Reputation: 108
Good evening,
I'm trying to get better at list comprehension since I discovered this fantastic form of coding a few days ago. Currently I'm trying to do a list comprehension with multiple if statements. This is the code I'm trying to rewrite (for your understanding)
for i in range(len(keys)):
key = keys[i]
if key == 1:
newAns = [1, 0, 0, 0]
answers.append(newAns)
elif key == 2:
newAns = [0, 1, 0, 0]
answers.append(newAns)
elif key == 3:
newAns = [0, 0, 1, 0]
answers.append(newAns)
else:
newAns = [0, 0, 0, 1]
answers.append(newAns)
And this is what i have done so far
answers = [i for i in keys]:
[answers.append([1, 0, 0, 0]) if i == 1]
[answers.append([0, 1, 0, 0]) if i == 2]
[answers.append([0, 0, 1, 0]) if i == 3]
[answers.append([0, 0, 0, 1]) if i == 1]
The list contains values of ints and i would like to convert them to vectors depending on what value the key has.
I'm a bit stuck and would appreciate some guidance in how to approach this task. Thank you.
Upvotes: 2
Views: 727
Reputation: 71560
Additional to @UltrInstinct's answer, do get
to make no if statements:
answer_map = {1: [1, 0, 0, 0], 2: [0, 1, 0, 0], 3: ...}
answers = [answer_map,get(x,[0, 0, 0, 1]) for x in keys]
Now:
print(answers)
Would output the desired output.
Upvotes: 3
Reputation: 3765
As a fan of comprehensions your can use a nested comprehension one liner if
[ [ 1 if i == min(k, 4) else 0 for i in range(1, 5)] for k in keys]
A two-liner with a dictionary
answer_dict = {1: [1, 0, 0, 0],
2: [0, 1, 0, 0] ...}
would be a bit more efficient. Just for fun you can construct the dictionary using a nested dictionary comprehension, even though it does not be worth the efort it if you have just four answers.
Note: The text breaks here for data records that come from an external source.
(** A trainer that always returns the stump predicting its label. *)
Definition stump_trainer (data : list LabeledPoint) (numClasses : Z)
    (categoricalFeaturesInfo : gmap Z Z) (impurity : string)
    (minInstancesPerNode maxDepth : Z) : Result Z := Ok 1.

Definition stump_predict (model : Z) (feats : list Z) : Z := model.
Definition stump_depth (model : Z) : Z := 0.
Definition stump_numNodes (model : Z) : Z := 1.

(** A trainer that always fails. *)
Definition failing_trainer (data : list LabeledPoint) (numClasses : Z)
    (categoricalFeaturesInfo : gmap Z Z) (impurity : string)
    (minInstancesPerNode maxDepth : Z) : Result Z :=
  Raise (TrainingFailure "no tree").

(** A random source that alternates low and high draws and swaps them
    from one split to the next. *)
Definition alternating_draws (rng : bool) (i : nat) : Q :=
  if xorb rng (Nat.even i) then 0%Q else (9 # 10)%Q.

Definition alternating_split (weights : list Q) (rng : bool)
    (data : list LabeledPoint)
  : (list LabeledPoint * list LabeledPoint) * bool :=
  (random_split (hd 0%Q weights) (alternating_draws rng) data, negb rng).

(** Two rows of the table: the scenario row and the row with balance
    coded 0. *)
Definition two_rows : list (gmap string Z) :=
  [scenario_row; zero_balance_row].

(** A random source that puts every example in the train set. *)
Definition all_train_split (weights : list Q) (rng : bool)
    (data : list LabeledPoint)
  : (list LabeledPoint * list LabeledPoint) * bool :=
  (random_split (hd 0%Q weights) (fun _ => 0%Q) data, negb rng).

(** The table the sweep fills with the stump trainer on [two_points] under
    the alternating source: the passes take turns in training on one point
    and validating on the other. *)
Definition stump_table : list Row :=
  (fun k : Z => mkRow (k / 6) 0 1
                  (if Z.even k then 0%Q else 1%Q)
                  (if Z.even k then 1%Q else 0%Q))
    <$> range 0 180.

(** ** Facts on [german_lp] *)

Lemma Ok_inj {A : Type} (a b : A) : Ok a = Ok b -> a = b.
Proof. intros [= ->]. reflexivity. Qed.

Lemma german_lp_layout (vals : gmap string Z) :
  german_lp vals =
  (label ← vals.["cred"];
   feats ← collect (slot vals <$> layout);
   Ok (mkLabeledPoint label feats)).
Proof. reflexivity. Qed.

Lemma layout_fields : layout.*1 = feature_fields.
Proof. reflexivity. Qed.

Lemma getitem_Some (vals : gmap string Z) (k : string) (v : Z) :
  vals !! k = Some v -> vals.[k] = Ok v.
Proof. unfold getitem. intros ->. reflexivity. Qed.

Lemma getitem_None (vals : gmap string Z) (k : string) :
  vals !! k = None -> vals.[k] = Raise (KeyError k).
Proof. unfold getitem. intros ->. reflexivity. Qed.

Lemma slot_Some (vals : gmap string Z) (f : string) (adj : bool) (v : Z) :
  vals !! f = Some v -> slot vals (f, adj) = Ok (slot_value vals (f, adj)).
Proof.
  intros Hf. unfold slot, slot_value, raw. cbn [fst snd].
  rewrite (getitem_Some _ _ _ Hf), Hf. destruct adj; reflexivity.
Qed.

Lemma slot_None (vals : gmap string Z) (f : string) (adj : bool) :
  vals !! f = None -> slot vals (f, adj) = Raise (KeyError f).
Proof.
  intros Hf. unfold slot. cbn [fst snd].
  rewrite (getitem_None _ _ Hf). destruct adj; reflexivity.
Qed.

Lemma collect_slots (vals : gmap string Z) (l : list (string * bool)) :
  collect (slot vals <$> l) =
  match first_absent vals (l.*1) with
  | Some k => Raise (KeyError k)
  | None => Ok (slot_value vals <$> l)
  end.
Proof.
  induction l as [|[f adj] l IH]; [reflexivity|].
  change (collect (slot vals <$> (f, adj) :: l))
    with (a ← slot vals (f, adj); as' ← collect (slot vals <$> l);
          Ok (a :: as')).
  change (first_absent vals (((f, adj) :: l).*1))
    with (if bool_decide (vals !! f = None) then Some f
          else first_absent vals (l.*1)).
  destruct (vals !! f) as [v|] eqn:Hf.
  - rewrite bool_decide_eq_false_2 by discriminate.
    rewrite (slot_Some _ _ _ _ Hf), IH.
    destruct (first_absent vals (l.*1)); reflexivity.
  - rewrite bool_decide_eq_true_2 by reflexivity.
    rewrite (slot_None _ _ _ Hf). reflexivity.
Qed.

Lemma german_lp_first_absent (vals : gmap string Z) :
  german_lp vals =
  match first_absent vals schema_fields with
  | Some k => Raise (KeyError k)
  | None => Ok (mkLabeledPoint (raw vals "cred")
                  (slot_value vals <$> layout))
  end.
Proof.
  rewrite german_lp_layout, collect_slots, layout_fields.
  change (first_absent vals schema_fields)
    with (if bool_decide (vals !! "cred" = None) then Some "cred"
          else first_absent vals feature_fields).
  unfold raw. destruct (vals !! "cred") as [c|] eqn:Hc.
  - rewrite bool_decide_eq_false_2 by discriminate.
    rewrite (getitem_Some _ _ _ Hc).
    destruct (first_absent vals feature_fields); reflexivity.
  - rewrite bool_decide_eq_true_2 by reflexivity.
    rewrite (getitem_None _ _ Hc). reflexivity.
Qed.

Lemma first_absent_None (vals : gmap string Z) (fields : list string) :
  first_absent vals fields = None <->
  Forall (fun f => is_Some (vals !! f)) fields.
Proof.
  unfold first_absent. induction fields as [|f fields IH]; cbn [find].
  - split; [constructor | reflexivity].
  - rewrite Forall_cons. destruct (vals !! f) as [v|] eqn:Hf.
    + rewrite bool_decide_eq_false_2 by discriminate.
      rewrite IH. split; [split; eauto | tauto].
    + rewrite bool_decide_eq_true_2 by reflexivity.
      split; [discriminate | intros [[v Hv] _]; discriminate].
Qed.

Lemma first_absent_Some (vals : gmap string Z) (fields : list string)
    (k : string) :
  first_absent vals fields = Some k -> k ∈ fields /\ vals !! k = None.
Proof.
  unfold first_absent. induction fields as [|f fields IH]; cbn [find].
  - discriminate.
  - destruct (bool_decide (vals !! f = None)) eqn:Hf.
    + intros [= <-]. apply bool_decide_eq_true_1 in Hf.
      split; [left | assumption].
    + intros Hk. destruct (IH Hk). split; [right|]; assumption.
Qed.

Lemma german_lp_complete (vals : gmap string Z) :
  complete vals ->
  german_lp vals =
  Ok (mkLabeledPoint (raw vals "cred") (slot_value vals <$> layout)).
Proof.
  intros Hc. apply first_absent_None in Hc.
  rewrite german_lp_first_absent, Hc. reflexivity.
Qed.

Lemma german_lp_Ok_complete (vals : gmap string Z) (lp : LabeledPoint) :
  german_lp vals = Ok lp -> complete vals.
Proof.
  rewrite german_lp_first_absent. intros H. apply first_absent_None.
  destruct (first_absent vals schema_fields); [discriminate | reflexivity].
Qed.

Lemma scenario_row_complete : complete scenario_row.
Proof. unfold complete. apply (bool_decide_unpack _). vm_compute. exact I. Qed.

(** C1: on the scenario row, [german_lp] returns the labeled point with
    label 1 and features
    [0,6,4,2,1169,4,4,3,2,0,3,1,67,2,1,1,2,0,1,0]. *)
Theorem german_lp_scenario :
  german_lp scenario_row =
  Ok (mkLabeledPoint 1 [0; 6; 4; 2; 1169; 4; 4; 3; 2; 0; 3; 1; 67; 2; 1; 1;
                        2; 0; 1; 0]).
Proof. vm_compute. reflexivity. Qed.

(** C6: on a row with all fields, [german_lp] returns a feature vector of
    length 20, the 21 fields of the schema less the label. *)
Theorem german_lp_features_length (vals : gmap string Z) :
  complete vals ->
  exists lp, german_lp vals = Ok lp /\
             length (features lp) = 20%nat /\
             length (features lp) = (length schema_fields - 1)%nat.
Proof.
  intros Hc. eexists. split; [apply german_lp_complete, Hc|].
  cbn [features]. rewrite length_fmap. split; reflexivity.
Qed.

Lemma german_lp_features_length_witness :
  complete scenario_row /\
  exists lp, german_lp scenario_row = Ok lp /\
             length (features lp) = 20%nat /\
             length (features lp) = (length schema_fields - 1)%nat.
Proof.
  split; [exact scenario_row_complete|].
  apply (german_lp_features_length scenario_row). exact scenario_row_complete.
Defined.

Lemma german_cfi_dom : dom german_cfi = list_to_set cfi_keys.
Proof. apply (bool_decide_unpack _). vm_compute. exact I. Qed.

Lemma layout_adjust_cfi :
  layout.*2 =
  (fun i : nat => bool_decide (Z.of_nat i ∈ dom german_cfi)) <$> seq 0 20.
Proof. vm_compute. reflexivity. Qed.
answer_dict = { k: [ 1 if i == k else 0
for i in range(1, 5) for k in range(1, 5)]
}
[answer_dict[min(4, k)] for k in keys]
Instead of dictionary you can also use a list
answers = [ [ 1 if i == k else 0
for i in range(1, 5) for k in range(0, 5)]]
[answers[min(4, k)] for k in keys]
Upvotes: 0
Reputation: 44434
How about we put all the key
and newAns
in a dict
and use them in your list comprehension?
answer_map = {1: [1, 0, 0, 0], 2: [0, 1, 0, 0], 3: ...}
answers = [answer_map[x] if x in answer_map else [0, 0, 0, 1] for x in keys]
Update:
I totally forgot about dict.get(key, default)
(Thanks, @U9-Forward!). You could also say:
[answer_map.get(x, [0, 0, 0, 1]) for x in keys]
Upvotes: 4
Reputation: 95873
You could use nested ternary expressions if you want an absurd one-liner.
In [4]: keys = [2, 1, 1, 3, 0, 2]
In [5]: result = [
...: [1,0,0,0] if key == 1 else
...: [0,1,0,0] if key == 2 else
...: [0,0,1,0] if key == 3 else
...: [0,0,0,1]
...: for key in keys
...: ]
In [6]: result
Out[6]:
[[0, 1, 0, 0],
[1, 0, 0, 0],
[1, 0, 0, 0],
[0, 0, 1, 0],
[0, 0, 0, 1],
[0, 1, 0, 0]]
However, it is better to wrap your logic in a function and call that function in the list comprehension:
In [7]: def f(key):
...: if key == 1:
...: result = [1, 0, 0, 0]
...: elif key == 2:
...: result = [0, 1, 0, 0]
...: elif key == 3:
...: result = [0, 0, 1, 0]
...: else:
...: result = [0, 0, 0, 1]
...: return result
...:
In [8]: [f(key) for key in keys]
Out[8]:
[[0, 1, 0, 0],
[1, 0, 0, 0],
[1, 0, 0, 0],
[0, 0, 1, 0],
[0, 0, 0, 1],
[0, 1, 0, 0]]
In this case, a dict
works very nicely as well, as demonstrated in other answers. In general, don't try to cram a bunch of things into a single list-comprehension.